What you are asked to do:
All lines holding the string "yields" should be copied from the data below.

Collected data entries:
■ ■ ■ ■

(** [item.MediaSources?.[0]?.Bitrate || 0] *)
Definition bitrateOf (item : JellyfinItem) : Z :=
  orZero (match firstSource item with Some s => Bitrate s | None => None end).

(** [item.MediaSources?.[0]?.Size || 0] *)
Definition sizeOf (item : JellyfinItem) : Z :=
  orZero (match firstSource item with Some s => Size s | None => None end).

(** ** Ranker: [getBestItemId] *)

(** The callback handed to [reduce]. *)
Definition pickBetter (prev current : JellyfinItem) : JellyfinItem :=
  let prevBitrate := bitrateOf prev in
  let currBitrate := bitrateOf current in
  if currBitrate >? prevBitrate then current
  else if currBitrate =? prevBitrate then
    let prevSize := sizeOf prev in
    let currSize := sizeOf current in
    if currSize >? prevSize then current else prev
  else prev.

Definition getBestItemId (groupItems : list JellyfinItem) : option string :=
  option_map Id (reduce pickBetter groupItems).

(** ** Grouper: key derivation *)

Definition inRange (lo hi n : N) : bool := ((lo <=? n) && (n <=? hi))%N.

(** [toLowerCase] on one Latin-1 code unit: A-Z and the accented capitals
    U+00C0..U+00DE (the multiplication sign U+00D7 apart) move up by 32. *)
Definition lowerChar (c : ascii) : ascii :=
  let n := N_of_ascii c in
  if inRange 65 90 n || (inRange 192 222 n && negb (n =? 215)%N)
  then ascii_of_N (n + 32) else c.

Fixpoint toLowerCase (s : string) : string :=
  match s with
  | EmptyString => EmptyString
  | String c s' => String (lowerChar c) (toLowerCase s')
  end.

(** The character class [[a-z0-9]]. *)
Definition isLowerAlnum (c : ascii) : bool :=
  let n := N_of_ascii c in inRange 97 122 n || inRange 48 57 n.

(** [s.replace(/[^a-z0-9]/g, '')] *)
Fixpoint stripNonAlnum (s : string) : string :=
  match s with
  | EmptyString => EmptyString
  | String c s' =>
      if isLowerAlnum c then String c (stripNonAlnum s') else stripNonAlnum s'
  end.

(** Decimal rendering of an integer inside a template literal. *)
Definition numToString (n : Z) : string := NilZero.string_of_int (Z.to_int n).

(** [item.ProductionYear || '0000'] rendered inside the template. *)
Definition yearToken (y : option Z) : string :=
  match y with
  | Some n => if n =? 0 then "0000" else numToString n
  | None => "0000"
  end.

Definition normName (item : JellyfinItem) : string :=
  stripNonAlnum (toLowerCase (Name item)).

Definition groupKey (item : JellyfinItem) : string :=
  match truthyStr (Tmdb (ProviderIds item)) with
  | Some t => "tmdb-" ++ t
  | None =>
      match truthyStr (Imdb (ProviderIds item)) with
      | Some i => "imdb-" ++ i
      | None => "name-" ++ normName item ++ "-" ++ yearToken (ProductionYear item)
      end
  end.

(** ** Grouper: the key-to-group object *)

Definition GroupMap := list (string * DuplicateGroup).
(** * Evidence builder of the prover's proof submitter

    Shallow embedding of [prover/proof_submitter/evidence/builder.go]:
    the [Builder] struct, its constructor [NewBuilder], the two methods
    [ForSubmission] and [ForContest], and the helper [uint16ToBytes].

    Go's fixed-width integers are coqutil machine words ([uint16] and
    [uint64]), a [byte] is Rocq's [Byte.byte], a [[]byte] is a [list byte]
    and a [[32]byte] is a list of bytes that carries its length.  The
    collaborators the builder calls over RPC are oracles over an explicit
    [World]; the methods thread the receiver and the world. *)

From Stdlib Require Import ZArith List String Bool Lia Eqdep_dec.
From coqutil Require Import Byte Word.Interface Word.Properties Word.Naive.
Import ListNotations.
Local Open Scope Z_scope.

(** ** Go base types *)

Abbreviation uint16 := Naive.word16.
Abbreviation uint64 := Naive.word64.

(** [[32]byte] (and [common.Hash], which is the same array type). *)
Record Bytes32 : Type := mkBytes32 {
  bytes : list byte;
  bytes_len : (List.length bytes =? 32)%nat = true
}.

(** The zero value of [[32]byte]: what a struct literal leaves in a field
    it does not mention. *)
Definition zeroBytes32 : Bytes32 := mkBytes32 (repeat Byte.x00 32) eq_refl.

(** [Uint64] of [big.Int]: the low 64 bits of the magnitude. *)
Definition Uint64 (x : Z) : uint64 := word.of_Z (Z.abs x).

(** ** Structs declared by the packages the builder imports *)

Module bind.
(** [bind.CallOpts]; the builder sets [Context] only. *)
Record CallOpts {Ctx : Type} : Type := { Context : Ctx }.
Arguments CallOpts : clear implicits.
End bind.
Lemma UpdateAI_total (fuel : nat) (aiPaddle : Paddle) (b : Ball)
  (game : Game) :
  (3 <= fuel)%nat -> tp (UpdateAI fuel aiPaddle b game) (fun _ => True).
Proof.
  intros Hf. unfold UpdateAI. cbv zeta.
  destruct (UpdateAI_predictedY_total fuel aiPaddle b Hf) as [y Hy].
  eapply tp_bind with (Q := fun _ => True);
    [eapply tp_lift; [exact Hy|exact I]|].
  intros predictedY _.
  eapply tp_bind; [apply GetRandomValue_tp; lia|]. intros r _.
  eapply tp_bind with (Q := fun _ => True).
  { match goal with
    | |- context [if ?c then _ else _] => destruct c
    end.
    - eapply tp_bind; [apply GetRandomValue_tp; lia|].
      intros e _. apply tp_ret. exact I.
    - apply tp_ret. exact I. }
  intros targetY _. apply tp_ret. exact I.
Qed.

(** C9. The prediction block of [UpdateAI] always yields a value, and so
    does [UpdateAI] as a whole: the division by the ball's horizontal
    velocity, which has no result on a zero divisor, is reached only under
    the test that this velocity is strictly positive, where it is the
    ordinary quotient; when the velocity is zero or negative the block
    yields the ball's current vertical position. *)
Theorem C9_intercept_division_guarded :
  forall (fuel : nat) (aiPaddle : Paddle) (b : Ball),
    (3 <= fuel)%nat ->
    (exists y, UpdateAI_predictedY fuel aiPaddle b = Some y) /\
    (vec_x (ball_velocity b) <= 0 ->
     UpdateAI_predictedY fuel aiPaddle b = Some (vec_y (ball_position b))) /\
    (0 < vec_x (ball_velocity b) ->
     fdiv (rec_x (paddle_rect aiPaddle) - vec_x (ball_position b))
          (vec_x (ball_velocity b)) =
     Some ((rec_x (paddle_rect aiPaddle) - vec_x (ball_position b)) /
           vec_x (ball_velocity b))) /\
    (fdiv (rec_x (paddle_rect aiPaddle) - vec_x (ball_position b)) 0 = None)
    /\
    (forall (game : Game) (w : Rng),
        exists p w', UpdateAI fuel aiPaddle b game w = Some (p, w')).
Proof.
  intros fuel aiPaddle b Hf. split; [|split; [|split; [|split]]].
  5:{ intros game w.
      destruct (UpdateAI_total fuel aiPaddle b game Hf w) as (p & w' & E & _).
      exists p, w'. exact E. }
  - apply UpdateAI_predictedY_total. exact Hf.
  - intro Hv. unfold UpdateAI_predictedY.
    destruct (0 <? vec_x (ball_velocity b)) eqn:E; [|reflexivity].
    qprop. lra.
  - intro Hv. apply fdiv_nonzero. lra.
  - reflexivity.
Qed.

Lemma C9_intercept_division_guarded_witness :
  (3 <= 3)%nat /\
  UpdateAI_predictedY 3 ai_paddle0 (ball_at 640 400 (-8) 3) = Some 400.
Proof.
  split; [lia|].
  apply (proj1 (proj2 (C9_intercept_division_guarded 3 ai_paddle0
                         (ball_at 640 400 (-8) 3) (le_n 3)))).
  cbn. discriminate.
Defined.

(** C6 evaluated on the code.  The ball is at (45, 760) with velocity
    (8, 6) and the AI paddle stands at x = 1245: the time to intercept is
    150 and the projection is 1660.  There [bounceDistance] is
    2 * 800 - 1660 = -60, the folding loop is not entered, and the
    predicted interception stays at 1660, outside [0, 800]. *)
Theorem C6_predictedY_out_of_range :
  forall fuel : nat,
    exists y,
      UpdateAI_predictedY (S fuel) ai_paddle0 (ball_at 45 760 8 6) = Some y /\
      y == 1660 /\ ~ (0 <= y <= inject_Z SCREEN_HEIGHT).
Proof.
  intro fuel. eexists. split; [vm_compute; reflexivity|].
  split; [reflexivity|]. intros [_ H]. apply H. reflexivity.
Qed.

(** ** Paddle collisions *)

Lemma CheckCollisionPointRec_y (point : Vector2) (r : Rectangle) :
  CheckCollisionPointRec point r = true ->
  rec_y r <= vec_y point /\ vec_y point < rec_y r + rec_height r.
Proof.
  unfold CheckCollisionPointRec. intro H.
  apply andb_prop in H. destruct H as [H H4].
  apply andb_prop in H. destruct H as [H H3].
  qprop. split; assumption.
Qed.

Lemma CheckCollisionPointRec_x (point : Vector2) (r : Rectangle) :
  CheckCollisionPointRec point r = true ->
  rec_x r <= vec_x point /\ vec_x point < rec_x r + rec_width r.
Proof.
  unfold CheckCollisionPointRec. intro H.
  apply andb_prop in H. destruct H as [H H4].
  apply andb_prop in H. destruct H as [H H3].
  apply andb_prop in H. destruct H as [H1 H2].
  qprop. split; assumption.
Qed.

Lemma CheckCollisionCircleRec_y (center : Vector2) (radius : Q)
  (r : Rectangle) :
  CheckCollisionCircleRec center radius r = true ->
  fabsf (vec_y center - (rec_y r + rec_height r / 2)) <=
  rec_height r / 2 + radius.
Proof.
  unfold CheckCollisionCircleRec. cbv zeta. intro H.
  destruct (rec_width r / 2 + radius <?
            fabsf (vec_x center - (rec_x r + rec_width r / 2)));
    [discriminate|].
  destruct (rec_height r / 2 + radius <?
            fabsf (vec_y center - (rec_y r + rec_height r / 2))) eqn:E;
    [discriminate|].
  qprop. exact E.
Qed.

Lemma CheckCollisionCircleRec_x (center : Vector2) (radius : Q)
  (r : Rectangle) :
  CheckCollisionCircleRec center radius r = true ->
  fabsf (vec_x center - (rec_x r + rec_width r / 2)) <=
  rec_width r / 2 + radius.
Proof.
  unfold CheckCollisionCircleRec. cbv zeta. intro H.
  destruct (rec_width r / 2 + radius <?
            fabsf (vec_x center - (rec_x r + rec_width r / 2))) eqn:E;
    [discriminate|].
  qprop. exact E.
Qed.

(** A hit is accepted by the point test on the doubly inflated [hitBox] or
    by the circle test on the inflated [paddleRect], and only while the ball
    moves toward the paddle's side. *)
Lemma CheckPaddleCollision_cases (b : Ball) (paddle : Paddle) (game : Game) :
  CheckPaddleCollision b paddle game = true ->
  let paddleRect :=
    mkRectangle (rec_x (paddle_rect paddle) - ball_radius b)
      (rec_y (paddle_rect paddle))
      (rec_width (paddle_rect paddle) + ball_radius b * 2)
      (rec_height (paddle_rect paddle)) in
  let hitBox :=
    mkRectangle (rec_x paddleRect - ball_radius b)
      (rec_y paddleRect - ball_radius b)
      (rec_width paddleRect + ball_radius b * 2)
      (rec_height paddleRect + ball_radius b * 2) in
  ((rec_x paddleRect < inject_Z (SCREEN_WIDTH ÷ 2) /\
    vec_x (ball_velocity b) < 0) \/
   (inject_Z (SCREEN_WIDTH ÷ 2) < rec_x paddleRect /\
    0 < vec_x (ball_velocity b))) /\
  (CheckCollisionPointRec (ball_position b) hitBox = true \/
   CheckCollisionCircleRec (ball_position b) (ball_radius b) paddleRect
   = true).
Proof.
  unfold CheckPaddleCollision. cbv zeta.
  cbn [rec_x rec_y rec_width rec_height vec_x vec_y].
  intro H.
  match type of H with
  | (if negb ?m then _ else _) = _ => destruct m eqn:Em
  end; cbn [negb] in H; [|discriminate].
  split.
  - apply orb_prop in Em. destruct Em as [Em|Em];
      apply andb_prop in Em; destruct Em as [E1 E2]; qprop; auto.
  - match type of H with
    | (if ?c then _ else _) = _ => destruct c eqn:Ec
    end.
    + apply andb_prop in Ec. destruct Ec as [_ Ec].
      apply orb_prop in Ec. exact Ec.
    + right. exact H.
Qed.

(** C5 evaluated on the code.  The player's paddle spans y = 300..500
    (vertical centre 400); a ball of radius 20 centred at (30, 515) and
    moving left overlaps its lower end and is accepted by
    [CheckPaddleCollision], and the hit offset the tick computes for it,
    which the source comments as a normalized hit position, is
    (515 - 400) / 100 = 1.15, outside [-1, 1]: nothing clamps it. *)
Theorem C5_hit_offset_out_of_range :
  CheckPaddleCollision (ball_at 30 515 (-8) 0) player_paddle0 initial_game
  = true /\
  CheckCollisionCircleRec (mkVector2 30 515) 20
    (mkRectangle (10 - 20) 300 (25 + 20 * 2) 200) = true /\
  exists h,
    hitPosition_of (ball_at 30 515 (-8) 0) player_paddle0 = Some h /\
    h == 1.15 /\ ~ (-1 <= h <= 1).
Proof.
  split; [reflexivity|]. split; [reflexivity|].
  eexists. split; [vm_compute; reflexivity|].
  split; [reflexivity|]. intros [_ H]. apply H. reflexivity.
Qed.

■ ■ ■ ■

Task result:
(** C9. The prediction block of [UpdateAI] always yields a value, and so
    yields the ball's current vertical position. *)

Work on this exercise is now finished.